A phase II trial with the novel antihypertensive baxdrostat did not replicate the impressive results in a similar trial for the drug in treatment-resistant hypertension, failing to improve on placebo effect.
Deepak Bhatt, MD, MPH, of Mount Sinai Heart in New York City, presented the disappointing findings at the American College of Cardiology (ACC) annual meeting, but noted that the findings were not a complete write-off for the drug, hampered as the trial was by poor patient adherence and the confounding effect of other antihypertensives.
For baxdrostat, seated systolic blood pressure was lowered by 16.0–19.8mmHg across the doses tested, compared to 16.6mmHg for placebo, a nonsignificant difference. Diastolic blood pressure drops showed a similar pattern, even slightly favouring placebo.
HALO included 249 participants with a mean seated systolic blood pressure of 140–180 mmHg at baseline despite treatment with a stable regimen of an ACE inhibitor or one of those drugs plus a thiazide diuretic or a calcium channel blocker. They were randomised to placebo or a 0.5-, 1.0-, or 2.0-mg dose of baxdrostat for 8 weeks.

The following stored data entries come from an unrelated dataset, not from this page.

(* ===== verification/NextPermutation.v ===== *)
(** * Enumerating the orders of a sequence

    Model of [std::next_permutation], by which the trip plugin of
    include/engine/trip/trip_brute_force.hpp walks through all orders of its
    locations.  The theorems say that the successor is the next order in the lexicographic
    ordering, so that a walk from the ascending order meets every order. *)
From S2P Require Import Prelude Sorting.
From Stdlib Require Import Factorial.
From stdpp Require Import sorting.
#[local] Open Scope Z_scope.

(** Exchange [x] with the last element that is greater; the result is that
    element and the range with [x] in its place. *)
Fixpoint swap_last_greater (x : Z) (r : list Z) : option (Z * list Z) :=
  match r with
  | [] => None
  | y :: r' =>
      match swap_last_greater x r' with
      | Some (z, k) => Some (z, y :: k)
      | None => if x <? y then Some (y, x :: r') else None
      end
  end.

(** [std::next_permutation]: the longest descending range at the end is
    reversed after the element in front of it was exchanged; [None] is the
    return value [false], given when the whole sequence is descending. *)
Fixpoint next_permutation (l : list Z) : option (list Z) :=
  match l with
  | [] => None
  | x :: r =>
      match next_permutation r with
      | Some r' => Some (x :: r')
      | None => '(y, k) ← swap_last_greater x r; Some (y :: reverse k)
      end
  end.

(** The ascending order is the least one, the descending one the greatest. *)
Lemma ascending_least k q : StronglySorted Z.le k -> q ≡ₚ k -> lexb q k = false.
Proof.
  revert q. induction k as [|x k IH]; intros [|z q] Hs Hp; [done..|]. apply StronglySorted_inv in Hs as [Hs Hx].
  apply not_true_iff_false. rewrite lexb_cons. intros [Hz|[-> Hq]].
  - assert (z ∈ x :: k) as Hin by (rewrite <- Hp; by left). apply elem_of_cons in Hin as [->|Hin]; [lia|].
    rewrite Forall_forall in Hx. specialize (Hx z Hin). lia.
  - apply Permutation_cons_inv in Hp. by rewrite (IH q Hs Hp) in Hq.
Qed.

Lemma descending_greatest k q : StronglySorted Z.ge k -> q ≡ₚ k -> lexb k q = false.
Proof.
  revert q. induction k as [|x k IH]; intros [|z q] Hs Hp; [done..|]. apply StronglySorted_inv in Hs as [Hs Hx].
  apply not_true_iff_false. rewrite lexb_cons. intros [Hz|[-> Hq]].
  - assert (z ∈ x :: k) as Hin by (rewrite <- Hp; by left). apply elem_of_cons in Hin as [->|Hin]; [lia|].
    rewrite Forall_forall in Hx. specialize (Hx z Hin). lia.
  - apply Permutation_cons_inv in Hp. by rewrite (IH q Hs Hp) in Hq.
Qed.

Lemma descending_reverse k : StronglySorted Z.ge k -> StronglySorted Z.le (reverse k).
Proof.
  induction k as [|x k IH]; intros Hs; [constructor|]. apply StronglySorted_inv in Hs as [Hs Hx]. rewrite reverse_cons.
  specialize (IH Hs). assert (Forall (fun y => y <= x) (reverse k)) as Hr.
  { apply Forall_forall. intros y Hy. rewrite elem_of_reverse in Hy. rewrite Forall_forall in Hx. specialize (Hx y Hy). lia. }
  clear Hs Hx. induction IH as [|y l _ IHl Hl]; simpl; [repeat constructor|]. apply Forall_cons in Hr as [Hy Hr].
  constructor; [by apply IHl|]. apply Forall_app. split; [done|by repeat constructor].
Qed.

(** ** The successor *)

Lemma swap_last_greater_none x r : swap_last_greater x r = None -> Forall (fun y => y <= x) r.
Proof.
  induction r as [|y r IH]; simpl; [constructor|]. destruct (swap_last_greater x r) as [[]|]; [done|].
  destruct (Z.ltb_spec x y); [done|]. constructor; [done|by apply IH].
Qed.

Lemma swap_last_greater_some x r y k : swap_last_greater x r = Some (y, k) ->
  exists a b, r = a ++ y :: b /\ k = a ++ x :: b /\ x < y /\ Forall (fun z => z <= x) b.
Proof.
  revert k. induction r as [|z r IH]; intros k; simpl; [done|]. destruct (swap_last_greater x r) as [[z' k']|] eqn:E.
  - intros [= -> <-]. destruct (IH k' eq_refl) as (a & b & -> & -> & H). by exists (z :: a), b.
  - destruct (Z.ltb_spec x z); [|done]. intros [= -> <-]. exists [], r. split_and!; [done..|]. by apply swap_last_greater_none.
Qed.

Lemma next_permutation_none l : next_permutation l = None -> StronglySorted Z.ge l.
Proof.
  induction l as [|x l IH]; simpl; [constructor|]. destruct (next_permutation l); [done|]. destruct (swap_last_greater x l) as [[]|] eqn:E; [done|].
  intros _. constructor; [by apply IH|]. apply swap_last_greater_none in E. apply (Forall_impl _ _ _ E). lia.
Qed.

(** A descending range with [x] in the place of the last greater element. *)
Lemma descending_exchange a b x y : x < y -> StronglySorted Z.ge (a ++ y :: b) -> Forall (fun z => z <= x) b ->
  StronglySorted Z.ge (a ++ x :: b).
Proof.
  intros Hxy. induction a as [|z a IH]; simpl; intros [Hs Hz]%StronglySorted_inv Hb.
  - constructor; [done|]. apply (Forall_impl _ _ _ Hb). lia.
  - constructor; [by apply IH|]. apply Forall_app in Hz as [Ha Hz]. apply Forall_cons in Hz as [Hy Hz].
    apply Forall_app. split; [done|]. constructor; [lia|done].
Qed.

(** The least of the greater elements is the last one of a descending range. *)
Lemma descending_least_greater a b x y z : StronglySorted Z.ge (a ++ y :: b) -> Forall (fun z => z <= x) b ->
  z ∈ a ++ y :: b -> x < z -> y <= z.
Proof.
  intros Hs Hb Hz Hxz. rewrite Forall_forall in Hb. apply elem_of_app in Hz as [Hz|[->|Hz]%elem_of_cons]; [|lia|specialize (Hb z Hz); lia].
  induction a as [|c a IH]; [by apply elem_of_nil in Hz|]. simpl in Hs. apply StronglySorted_inv in Hs as [Hs Hc].
  apply elem_of_cons in Hz as [->|Hz]; [|by apply IH]. rewrite Forall_forall in Hc. specialize (Hc y ltac:(set_solver)). lia.
Qed.

(** The successor is a permutation, is greater, and nothing is between. *)
Lemma next_permutation_spec l l' : next_permutation l = Some l' ->
  l' ≡ₚ l /\ lexb l l' = true /\ forall p, p ≡ₚ l -> lexb l p = true -> lexb p l' = false.
Proof.
  revert l'. induction l as [|x r IH]; intros l'; cbn [next_permutation]; [done|]. destruct (next_permutation r) as [r'|] eqn:En.
  - intros [= <-]. destruct (IH r' eq_refl) as (Hp & Hl & Hb). split_and!; [by rewrite Hp|apply lexb_cons; by right|].
    intros [|z q] Hq; [done|]. rewrite lexb_cons, <- not_true_iff_false, lexb_cons. intros [?|[-> Hz]]; [lia|].
    intros [?|[_ Hqr]]; [lia|]. apply Permutation_cons_inv in Hq. by rewrite (Hb q Hq Hz) in Hqr.
  - destruct (swap_last_greater x r) as [[y k]|] eqn:Es; [|done]. intros [= <-]. apply next_permutation_none in En.
    destruct (swap_last_greater_some x r y k Es) as (a & b & -> & -> & Hxy & Hb). clear IH Es.
    assert (y :: a ++ x :: b ≡ₚ x :: a ++ y :: b) as Hk by (rewrite <- !Permutation_middle; apply Permutation_swap).
    split_and!; [by rewrite reverse_Permutation|apply lexb_cons; by left|].
    intros [|z q] Hq; [done|]. rewrite lexb_cons, <- not_true_iff_false, lexb_cons. intros [Hz|[-> Hz]].
    + assert (z ∈ x :: a ++ y :: b) as Hin by (rewrite <- Hq; by left). apply elem_of_cons in Hin as [->|Hin]; [lia|].
      pose proof (descending_least_greater a b x y z En Hb Hin Hz). intros [?|[-> Hqk]]; [lia|].
      rewrite ascending_least in Hqk; [done|by apply descending_reverse, (descending_exchange a b x y)|].
      rewrite reverse_Permutation. apply (Permutation_cons_inv (a := y)). by rewrite Hq.
    + apply Permutation_cons_inv in Hq. by rewrite (descending_greatest _ q En Hq) in Hz.
Qed.

(** ** How many orders there are *)

Lemma interleave_length {A} (x : A) l : length (interleave x l) = S (length l).
Proof. induction l as [|y l IH]; simpl; [done|]. by rewrite length_fmap, IH. Qed.

Lemma permutations_length {A} (l : list A) : length (permutations l) = fact (length l).
Proof.
  induction l as [|x l IH]; [done|]. change (permutations (x :: l)) with (permutations l ≫= interleave x). change (length (x :: l)) with (S (length l)).
  change (fact (S (length l))) with (S (length l) * fact (length l))%nat. rewrite <- IH. assert (forall p, p ∈ permutations l -> length p = length l) as Hlen.
  { intros p Hp%permutations_Permutation. by rewrite Hp. }
  revert Hlen. generalize (permutations l) as ps. intros ps Hlen. induction ps as [|p ps IHps]; [simpl; lia|].
  change ((p :: ps) ≫= interleave x) with (interleave x p ++ (ps ≫= interleave x)). rewrite length_app, interleave_length, IHps by set_solver.
  rewrite (Hlen p) by set_solver. simpl. lia.
Qed.

(** The orders of [l0] that come after [l]. *)
Definition orders_after (l0 l : list Z) : list (list Z) := filter (fun p => lexb l p = true) (permutations l0).

Lemma orders_after_fact l0 l : (length (orders_after l0 l) <= fact (length l0))%nat.
Proof. unfold orders_after. rewrite <- permutations_length. apply length_filter. Qed.

Lemma orders_after_next l0 l l' : l ≡ₚ l0 -> next_permutation l = Some l' ->
  (length (orders_after l0 l') < length (orders_after l0 l))%nat.
Proof.
  intros Hl0 (Hp & Hl & _)%next_permutation_spec. apply (filter_fewer _ _ _ l').
  - apply permutations_Permutation. by rewrite Hp.
  - done.
  - by rewrite lexb_irrefl.
  - intros y Hy. by apply (lexb_trans l l').
Qed.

In the prior phase II BrighHTN trial, baxdrostat reduced systolic blood pressure by 11 and 8.1 mm Hg more than placebo in the two higher dose groups.
The drug, which is in a new class of highly selective aldosterone synthase inhibitors, did decrease serum aldosterone and increase plasma renin activity as expected compared with placebo in HALO.
A post hoc analysis to understand why the trial failed despite high pill-count based adherence showed that 36% of the baxdrostat patients in the highest, 2-mg dose group (20 of 54) were actually not adherent, based on plasma levels < 1% of expected.
ACC session moderator Kim Eagle, MD, of the University of Michigan in Ann Arbor wondered if the patients were flushing their pills, and Bhatt replied that these were clustered at a few sites, highlighting issues of site selection and providing patient support.
The adherence problem does not explain away the placebo effect, Eagle told MedPage Today. “The placebo effect may well be that by enrolling in a trial, the patient is also taking their other meds for hypertension. Recall that the patients were already supposed to be taking several antihypertensives.”
Nevertheless, he called it compelling that, in “patients who were taking the larger dose and who had evidence of adherence by blood levels, the drug clearly seems to work.”